-- INPUT RECORDS follows --

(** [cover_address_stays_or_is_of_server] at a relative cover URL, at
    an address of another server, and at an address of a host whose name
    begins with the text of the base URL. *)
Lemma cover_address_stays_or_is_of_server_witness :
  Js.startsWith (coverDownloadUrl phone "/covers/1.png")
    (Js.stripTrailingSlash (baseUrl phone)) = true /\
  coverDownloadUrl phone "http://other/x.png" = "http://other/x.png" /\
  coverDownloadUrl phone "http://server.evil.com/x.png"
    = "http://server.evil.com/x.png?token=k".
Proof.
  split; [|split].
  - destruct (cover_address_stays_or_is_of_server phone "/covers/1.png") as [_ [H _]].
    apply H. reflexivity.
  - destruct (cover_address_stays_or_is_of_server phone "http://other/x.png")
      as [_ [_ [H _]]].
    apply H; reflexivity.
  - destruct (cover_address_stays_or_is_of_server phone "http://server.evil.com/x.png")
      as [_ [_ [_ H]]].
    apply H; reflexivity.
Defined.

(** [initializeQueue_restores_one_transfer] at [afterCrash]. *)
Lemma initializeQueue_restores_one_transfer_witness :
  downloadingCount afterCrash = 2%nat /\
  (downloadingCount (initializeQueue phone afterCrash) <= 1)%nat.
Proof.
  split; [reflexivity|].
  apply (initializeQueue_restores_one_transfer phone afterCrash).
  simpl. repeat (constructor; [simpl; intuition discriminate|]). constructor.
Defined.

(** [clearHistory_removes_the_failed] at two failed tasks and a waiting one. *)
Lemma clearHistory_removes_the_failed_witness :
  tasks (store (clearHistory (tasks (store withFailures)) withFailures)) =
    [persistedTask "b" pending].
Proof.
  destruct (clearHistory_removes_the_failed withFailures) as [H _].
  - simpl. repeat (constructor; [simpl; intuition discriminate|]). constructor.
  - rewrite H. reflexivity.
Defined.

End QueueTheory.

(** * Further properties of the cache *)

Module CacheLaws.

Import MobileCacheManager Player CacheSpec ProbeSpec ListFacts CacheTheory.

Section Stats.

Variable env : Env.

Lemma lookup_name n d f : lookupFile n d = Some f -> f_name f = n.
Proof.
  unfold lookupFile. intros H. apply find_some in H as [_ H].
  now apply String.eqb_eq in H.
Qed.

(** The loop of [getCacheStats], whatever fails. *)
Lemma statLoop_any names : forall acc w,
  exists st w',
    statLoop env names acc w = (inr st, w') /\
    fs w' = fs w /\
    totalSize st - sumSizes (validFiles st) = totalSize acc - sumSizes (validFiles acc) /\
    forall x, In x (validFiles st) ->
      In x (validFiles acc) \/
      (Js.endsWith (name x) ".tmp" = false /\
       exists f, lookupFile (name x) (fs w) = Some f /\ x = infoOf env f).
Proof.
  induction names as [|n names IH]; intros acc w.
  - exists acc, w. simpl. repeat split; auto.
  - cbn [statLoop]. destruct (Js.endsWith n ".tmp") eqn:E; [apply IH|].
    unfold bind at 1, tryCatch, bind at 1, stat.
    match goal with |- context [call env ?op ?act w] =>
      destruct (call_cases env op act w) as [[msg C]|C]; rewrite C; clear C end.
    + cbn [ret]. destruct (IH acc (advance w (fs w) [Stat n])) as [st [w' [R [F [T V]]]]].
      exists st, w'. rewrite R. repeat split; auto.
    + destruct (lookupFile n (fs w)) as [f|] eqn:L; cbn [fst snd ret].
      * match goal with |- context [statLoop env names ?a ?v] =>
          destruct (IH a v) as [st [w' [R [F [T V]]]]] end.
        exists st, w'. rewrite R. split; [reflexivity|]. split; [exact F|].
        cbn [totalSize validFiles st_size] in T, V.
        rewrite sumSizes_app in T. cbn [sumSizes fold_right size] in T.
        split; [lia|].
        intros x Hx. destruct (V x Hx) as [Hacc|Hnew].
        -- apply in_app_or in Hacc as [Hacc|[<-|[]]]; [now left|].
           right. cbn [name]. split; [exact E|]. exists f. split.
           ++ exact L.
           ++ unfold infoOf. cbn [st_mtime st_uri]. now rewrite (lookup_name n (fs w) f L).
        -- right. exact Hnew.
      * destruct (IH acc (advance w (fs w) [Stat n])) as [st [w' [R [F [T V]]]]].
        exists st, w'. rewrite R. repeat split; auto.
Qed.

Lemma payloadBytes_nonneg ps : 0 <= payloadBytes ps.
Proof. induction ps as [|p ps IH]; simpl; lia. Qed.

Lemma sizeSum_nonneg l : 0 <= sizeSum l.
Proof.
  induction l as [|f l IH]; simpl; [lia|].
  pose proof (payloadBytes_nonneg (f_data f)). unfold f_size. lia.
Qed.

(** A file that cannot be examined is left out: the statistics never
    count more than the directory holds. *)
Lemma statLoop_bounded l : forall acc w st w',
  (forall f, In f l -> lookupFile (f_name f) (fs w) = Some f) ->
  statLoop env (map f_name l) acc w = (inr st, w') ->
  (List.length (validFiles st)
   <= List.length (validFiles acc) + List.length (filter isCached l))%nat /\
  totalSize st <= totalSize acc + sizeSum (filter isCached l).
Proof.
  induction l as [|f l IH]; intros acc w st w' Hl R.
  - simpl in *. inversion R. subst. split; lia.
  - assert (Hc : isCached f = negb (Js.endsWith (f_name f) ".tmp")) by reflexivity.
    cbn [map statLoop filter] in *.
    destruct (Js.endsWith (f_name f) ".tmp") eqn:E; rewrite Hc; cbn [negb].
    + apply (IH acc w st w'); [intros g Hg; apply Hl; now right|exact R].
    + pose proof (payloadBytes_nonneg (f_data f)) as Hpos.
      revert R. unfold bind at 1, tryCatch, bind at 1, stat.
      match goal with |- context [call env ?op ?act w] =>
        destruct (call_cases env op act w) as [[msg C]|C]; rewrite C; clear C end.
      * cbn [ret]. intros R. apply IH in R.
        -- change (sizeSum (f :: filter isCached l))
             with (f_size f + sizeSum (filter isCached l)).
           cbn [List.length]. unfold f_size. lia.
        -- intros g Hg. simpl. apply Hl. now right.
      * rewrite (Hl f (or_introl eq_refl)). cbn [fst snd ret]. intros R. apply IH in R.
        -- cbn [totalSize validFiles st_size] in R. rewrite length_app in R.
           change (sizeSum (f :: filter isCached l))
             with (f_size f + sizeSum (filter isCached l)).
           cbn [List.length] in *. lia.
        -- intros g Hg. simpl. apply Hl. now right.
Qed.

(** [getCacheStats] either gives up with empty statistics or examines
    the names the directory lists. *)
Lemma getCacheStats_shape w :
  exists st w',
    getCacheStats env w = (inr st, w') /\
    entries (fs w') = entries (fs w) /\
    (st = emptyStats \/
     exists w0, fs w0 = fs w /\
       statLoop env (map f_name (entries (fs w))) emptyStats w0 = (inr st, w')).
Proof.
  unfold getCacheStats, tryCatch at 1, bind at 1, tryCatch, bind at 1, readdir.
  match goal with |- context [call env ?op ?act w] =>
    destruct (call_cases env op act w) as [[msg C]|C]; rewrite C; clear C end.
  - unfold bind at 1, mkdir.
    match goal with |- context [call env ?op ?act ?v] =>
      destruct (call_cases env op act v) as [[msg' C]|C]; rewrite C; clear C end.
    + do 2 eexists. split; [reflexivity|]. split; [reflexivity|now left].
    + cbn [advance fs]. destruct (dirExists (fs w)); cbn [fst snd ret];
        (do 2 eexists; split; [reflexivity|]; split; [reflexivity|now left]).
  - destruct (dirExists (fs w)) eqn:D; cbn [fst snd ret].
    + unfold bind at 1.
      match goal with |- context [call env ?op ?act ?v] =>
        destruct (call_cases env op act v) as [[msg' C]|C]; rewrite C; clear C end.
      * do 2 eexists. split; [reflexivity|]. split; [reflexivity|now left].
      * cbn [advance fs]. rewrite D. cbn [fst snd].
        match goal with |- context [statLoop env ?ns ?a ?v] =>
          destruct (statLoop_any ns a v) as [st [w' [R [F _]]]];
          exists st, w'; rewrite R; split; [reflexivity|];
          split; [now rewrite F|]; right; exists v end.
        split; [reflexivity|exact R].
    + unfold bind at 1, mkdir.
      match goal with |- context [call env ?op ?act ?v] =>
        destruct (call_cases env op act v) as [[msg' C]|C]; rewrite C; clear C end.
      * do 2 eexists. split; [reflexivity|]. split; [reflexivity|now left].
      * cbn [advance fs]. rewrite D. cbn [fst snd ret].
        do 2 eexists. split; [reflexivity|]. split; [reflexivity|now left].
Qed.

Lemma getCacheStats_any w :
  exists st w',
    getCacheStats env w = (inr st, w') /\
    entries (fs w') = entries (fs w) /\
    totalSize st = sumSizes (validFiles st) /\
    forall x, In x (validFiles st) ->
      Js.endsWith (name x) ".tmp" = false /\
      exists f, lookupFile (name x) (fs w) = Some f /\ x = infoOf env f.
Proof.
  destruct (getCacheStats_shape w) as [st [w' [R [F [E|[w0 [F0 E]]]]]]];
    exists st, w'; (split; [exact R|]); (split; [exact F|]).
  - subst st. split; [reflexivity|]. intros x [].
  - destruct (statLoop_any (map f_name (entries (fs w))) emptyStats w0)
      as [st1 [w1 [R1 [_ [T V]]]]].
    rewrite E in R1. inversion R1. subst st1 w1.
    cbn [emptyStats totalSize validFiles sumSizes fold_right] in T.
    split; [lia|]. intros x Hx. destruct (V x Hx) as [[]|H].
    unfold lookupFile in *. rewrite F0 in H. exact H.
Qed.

-- INPUT RECORDS concluded --

> [TASK DETAILS] Set down exactly the lines that begin the records and continue through the line bearing "apply H. reflexivity."; include both ends.

> [THE ANSWER]
(** [cover_address_stays_or_is_of_server] at a relative cover URL, at
    an address of another server, and at an address of a host whose name
    begins with the text of the base URL. *)
Lemma cover_address_stays_or_is_of_server_witness :
  Js.startsWith (coverDownloadUrl phone "/covers/1.png")
    (Js.stripTrailingSlash (baseUrl phone)) = true /\
  coverDownloadUrl phone "http://other/x.png" = "http://other/x.png" /\
  coverDownloadUrl phone "http://server.evil.com/x.png"
    = "http://server.evil.com/x.png?token=k".
Proof.
  split; [|split].
  - destruct (cover_address_stays_or_is_of_server phone "/covers/1.png") as [_ [H _]].
    apply H. reflexivity.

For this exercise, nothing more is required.